Я входил в компанию, которая терроризировала остальных одноклассников. Альфа-самцом был с детства. Но никогда никого не оскорблял, проблем с учебой тоже не было. Родители не возвращались злыми с родительских собраний, смысла держать меня на коротком поводке не было.
Друзья питали такую же любовь к музыке, как и ты?
В школе скорее нет. Некоторые ребята со двора любили тяжелую музыку, но никто не впитывал ее атмосферу так же сильно. Я был сам по себе. Ну, может, еще компания местных панков. Был момент, когда я довольно близко с ними сошелся. Проникся панк-роком к концу школы. Даже выглядел в соответствии с канонами. У меня были короткие волосы, а на куртке — нашивка «The Exploited». Боты себе тоже купил. Они были охрененные. Я даже кричалку помню: «Punki z Żabianki nie pija maślanki» — «Панки с Забянки не пьют ряженки».
Однако ты не стал одним из них.
Это было короткое, но увлекательное знакомство. Меня притягивала музыка, ну и, честно говоря, идеология тоже, любовь к анархии. Мы чувствовали свободу. Мы хотели свободы. Выходили за грани. Кто-то пошел дальше; Jabole[9]для некоторых было недостаточно, и они нюхали клей. Некоторые шли по программе: школа, съемная квартира, семья, дети, развод, вторая жена. А мы хотели сломать эту схему. Но на первом месте был метал.
Когда ты начал слушать по-настоящему экстремальные вещи?
Меня очень сильно вдохновлял приятель со двора, Даниэль Гешанов. Мы друг друга вдохновляли. Как-то летом, после каникул, он вернулся совершенно изменившимся. До этого мы боялись Slayer, их сатанинского имиджа. Я думал, что их музыку играть невозможно, считал ее обычным шумом.

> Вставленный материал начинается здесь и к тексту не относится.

Lemma writei_loop_ok fuel : ∀ B s i off n tot src,
  tx p pid B [] s → disk_ok s → printable s → file_ok s (inode_at s i) → (i < length (itable s))%nat → Forall byte src →
  0 <= off → 0 <= tot → n = tot + Z.of_nat (length src) → off + Z.of_nat (length src) <= MAXFILE * BSIZE →
  let bl := blocks_left off (Z.of_nat (length src)) in
  bl < Z.of_nat fuel → Z.of_nat (length B + ind_cost (inode_at s i)) + 4 * bl + 2 <= LOGBLOCKS →
  ∃ s' B' m, writei_loop fuel i (FromLocal src) off n tot s = Ok (tot + m, off + m) s' ∧
    0 <= m <= Z.of_nat (length src) ∧ (m < Z.of_nat (length src) → disk_full s') ∧ tx p pid B' [] s' ∧
    Z.of_nat (length B') <= Z.of_nat (length B + ind_cost (inode_at s i)) + 4 * bl ∧
    wrote i off (take (Z.to_nat m) src) s s'.
Proof.
  induction fuel as [|fuel IH]; intros B s i off n tot src Ht Hdk Hp Hf Hi Hsrc Ho Htot Hn Hmax bl Hfuel Hlog.
  { pose proof (blocks_left_pos off (Z.of_nat (length src)) ltac:(lia)). lia. }
  cbn [writei_loop]. destruct (Z.ltb_spec tot n) as [Hlt|Hge]; cbn [negb].
  2: { exists s, B, 0. rewrite !Z.add_0_r. split; [done|]. split; [lia|]. split; [lia|]. split; [done|].
    split; [unfold bl; pose proof (blocks_left_pos off (Z.of_nat (length src)) ltac:(lia)); lia|].
    destruct (evolves_same i s s) as [He Hd]; try done. rewrite take_0. by apply wrote_nil. }
  replace (n - tot) with (Z.of_nat (length src)) in * by lia.
  destruct (blocks_left_next off (Z.of_nat (length src)) Ho ltac:(lia)) as (Hm0 & Hmb & Hrest & Hbl). fold bl in Hbl.
  set (m := Z.min (Z.of_nat (length src)) (BSIZE - off mod BSIZE)) in *.
  pose proof (blocks_left_pos (off + m) (Z.of_nat (length src) - m) ltac:(lia)) as Hbl0.
  assert (HB : (length B + ind_cost (inode_at s i) + 5 < Z.to_nat LOGBLOCKS)%nat) by lia.
  assert (Hbn : off / BSIZE < MAXFILE) by (apply block_index; lia).
  destruct (bmap_ok p pid B s i (off / BSIZE) Ht Hdk Hp Hf Hi) as (r & s1 & B1 & E1 & Ht1 & HB1 & He1 & Hd1 & Hr);
    [apply block_index; lia | lia |]. rewrite (bind_Ok _ _ _ _ _ E1).
  destruct Hr as [[-> Hfull]|[Hr ->]].
  { exists s1, B1, 0. rewrite !Z.add_0_r. split; [done|]. split; [lia|]. split; [done|]. split; [done|].
    split; [lia|]. rewrite take_0. by apply wrote_nil. }
  destruct (store_round B1 s1 i off m src Ht1 (ev_disk _ _ _ He1) (ev_print _ _ _ He1) (ev_file _ _ _ He1))
    as (k & s2 & s3 & s4 & E2 & E3 & Hb2 & E4 & E5 & Ht4 & Hw4); try done; try lia.
  rewrite (proj2 (Z.eqb_neq _ _) Hr). kstep.
  rewrite (fo_dev _ _ (ev_file _ _ _ He1)), (bind_Ok _ _ _ _ _ E2), (bind_Ok _ _ _ _ _ E3). unfold get_data, set_data. kstep. kstep.
  cbn [fst snd]. change (0 =? -1) with false. cbn iota. rewrite Hb2, (bind_Ok _ _ _ _ _ E4), (bind_Ok _ _ _ _ _ E5). cbn [src_add].
  clear E1 E2 E3 E4 E5. set (l := take (Z.to_nat m) src) in *. set (a := addr_of s1 _ _) in *.
  assert (Hll : Z.of_nat (length l) = m) by (unfold l; rewrite length_take_le; lia).
  pose proof (wrote_app i off [] l s s1 s4 Ho ltac:(simpl; lia) (wrote_nil i off s s1 He1 Hd1)
    ltac:(by rewrite Z.add_0_r)) as Hw. rewrite app_nil_l in Hw.
  pose proof (wo_ev _ _ _ _ _ Hw) as He4. pose proof (length_logged a B1) as Hlg.
  pose proof (ind_cost_evolves i s1 s4 (wo_ev _ _ _ _ _ Hw4)) as Hc4.
  destruct (IH (logged a B1) s4 i (off + m) n (tot + m) (drop (Z.to_nat m) src)) as (s' & B' & m' & E' & Hm' & Hfull & Ht' & HB' & Hw');
    try done; rewrite ?length_drop; try lia.
  - apply He4.
  - apply He4.
  - apply He4.
  - by rewrite (ev_len _ _ _ He4).
  - by apply Forall_drop.
  - replace (Z.of_nat (length src - Z.to_nat m)) with (Z.of_nat (length src) - m) by lia. lia.
  - replace (Z.of_nat (length src - Z.to_nat m)) with (Z.of_nat (length src) - m) by lia. lia.
  - rewrite length_drop in Hm', HB', Hfull.
    replace (Z.of_nat (length src - Z.to_nat m)) with (Z.of_nat (length src) - m) in * by lia.
    exists s', B', (m + m'). rewrite E'. split; [f_equal; f_equal; lia|]. split; [lia|]. split; [intros; apply Hfull; lia|].
    split; [done|]. split; [lia|].
    rewrite Z2Nat.inj_add, <- take_take_drop by lia. fold l. apply (wrote_app i off l _ s s4); [done | lia | done |]. by rewrite Hll.
Qed.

Однако, возвратившись, Даниэль рассказал: «Знаешь что? Slayer на самом деле не такие злые». И я быстро признал, что он прав. Я снова и снова слушал Reign in Blood. Он был записан у меня на старой желтой кассете. И я подцепил бациллу тяжелой музыки. Она мне привилась! После Slayer пришло время Death. Даниэлю нравился Leprosy, а мне — Scream Bloody Gore. Я и сейчас часто возвращаюсь к этому альбому. Это классика жанра! Я знаю все тексты наизусть. Потом произошел эффект домино. На приморском рынке появились люди, которые на свои прилавки выкладывали кассеты. Я покупал их килограммами. Тратил все свои карманные деньги. Ты, Крис, тоже там торговал. Наверное, так мы с тобой и познакомились… У тебя я купил кассеты Hellhamer и Sepultura. Вернулся домой и включил Hellhamer. Но на двадцатой минуте музыка закончилась. Я рассмотрел кассету — это была «BASF 90». «Он обманул меня!», — подумал я тогда. Конечно же, это был мини-альбом. Но я не имел об этом ни малейшего понятия и очень расстроился. Только позже я понял, что ты не обманщик и, наоборот, записываешь эти альбомы на самых лучших кассетах.